In a time of very high unemployment, it seems simply reckless to invite future waves of migration—and especially of the low-skill, low-wage migration that America has mostly attracted over the past four decades.
Every serious economic study of immigration has found that the net benefits of present policy are exceedingly small. But that small net is an aggregate of very large effects that cancel each other out. The immigrants get higher wages than they would have earned in their former country. The affluent gain lower prices for in-person services. Lower-skilled native-born Americans face downward wage pressure.
In any other policy area, people who consider themselves progressive might be expected to revile a policy whose benefits went to foreigners and the rich, and whose costs were born by the American poor. Immigration policy baffles that expectation.
It's all familiar stuff to VDARE.com readers, of course, but not to Daily Beast readers (look at their raving reactions in the comment thread) or to many others in the Main Stream Media.

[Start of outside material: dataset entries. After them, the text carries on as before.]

(** Deletion goes through the authenticated manifest, artifacts first: either
    nothing is changed, or the manifest is accepted, only the objects it lists
    and its own are removed, its own is not before every artifact is gone, and
    on success none of them has a current version. The files that a restore
    decrypted into the cache stay. *)
Theorem deletion_follows_the_manifest ref (w : W) : let w' := (delete' ref w).2 in
  st_fs w' = st_fs w /\
  (content (st_bucket w') = content (st_bucket w) /\ outcome_is_ok (delete' ref w).1 = false \/
   exists m, accepted (content (st_bucket w)) ref m /\
    removes (fun p => p = location (manifest ref) \/ exists a, a ∈ sm_artifacts m /\ p = location (sa_object a))
      (content (st_bucket w)) (content (st_bucket w')) /\
    ((exists a, a ∈ sm_artifacts m /\ current (content (st_bucket w')) (sa_object a) <> None) ->
     (forall a, a ∈ sm_artifacts m -> location (manifest ref) <> location (sa_object a)) ->
     current (content (st_bucket w')) (manifest ref) = current (content (st_bucket w)) (manifest ref)) /\
    (outcome_is_ok (delete' ref w).1 = true -> current (content (st_bucket w')) (manifest ref) = None /\
      forall a, a ∈ sm_artifacts m -> current (content (st_bucket w')) (sa_object a) = None)).
Proof.
  intros w'. subst w'. destruct (delete' ref w) as [r w'] eqn:Hrun. cbn [fst snd]. revert r w' Hrun.
  apply wp_run_all. unfold delete_objects.
  destruct (bool_decide _); [apply wp_throw; split; [done|by left; split]|].
  rewrite wp_bind. eapply wp_mono; [apply readManifest_does|]. intros [m|e] w1 (Ho & Hf & _ & Hm); unfold same_objects in Ho;
    [|split; [done|by left; split]]. rewrite wp_bind. eapply wp_mono; [apply delete_artifacts_does|].
  intros r w2 (Hf2 & Hr2 & Hgone). rewrite Ho in Hr2.
  set (P := fun p => p = location (manifest ref) \/ exists a, a ∈ sm_artifacts m /\ p = location (sa_object a)).
  assert (removes P (content (st_bucket w)) (content (st_bucket w2))) as HrP.
  { eapply removes_weaken; [done|]. intros p Hp. by right. }
  destruct r as [[]|e].
  - eapply wp_mono; [apply delete_object_does|]. intros r w3 (Hf3 & Hr3 & Hok).
    split; [congruence|]. right. exists m. split; [done|].
    assert (forall a, a ∈ sm_artifacts m -> current (content (st_bucket w3)) (sa_object a) = None) as Hall.
    { intros a Ha. by eapply removes_gone, Hgone. }
    split; [|split].
    + eapply removes_trans; [done|]. eapply removes_weaken; [done|]. intros p <-. by left.
    + intros (a & Ha & Hn). by destruct (Hn (Hall a Ha)).
    + by destruct r.
  - split; [congruence|]. right. exists m. split_and!; [done|done| |done].
    intros _ Hne. unfold current. apply Hr2. intros (a & Ha & Heq). by apply (Hne a Ha).
Qed.
(** ** What was stored is restored *)

Context (gzip : string -> string) (randomBytes : nat -> Z -> string) (local_file : nat -> string -> result string).
Context (bucketName : string).
Abbreviation upload' := (upload sha256 gzip gcm randomBytes fetchKey local_file bucketName).
Abbreviation upload_all' := (upload_all sha256 gzip gcm randomBytes fetchKey local_file bucketName).
Abbreviation store' := (store sha256 hmac gzip gcm randomBytes fetchKey local_file bucketName manifestKey).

It always puzzled me that so many people, Left and Right, appear to dislike David Frum, who is a genuinely nice fellow (putting aside the politics, which I think we should).
And Frum has repeatedly shown that he is one of the handful of neoconservatives who actually understand the immigration argument.
Moreover, Frum is being brave. He all too aware of the very real risks involved in raising the immigration issue in the MSM. Years ago, after the publication of my book Alien Nation, he told me that one of his regular NPR talks (David gets around!) was abruptly cancelled, without explanation, after he told the editors he wanted to criticize immigration. He said: "I thought to myself, 'Peter Brimelow must get this all the time." Yeah.
The broader point: certified Establishment and Respectable Right types are being openly critical of Obamnesty—yesterday, we praised Redstate's Daniel Horowitz, and what about this from the Washington Post: Young illegal immigrants’ amnesty could tighten competition for jobs, college? (by Pamela Constable, June 15).
Stop being a wimp, Mittens! Come on in! The water's fine!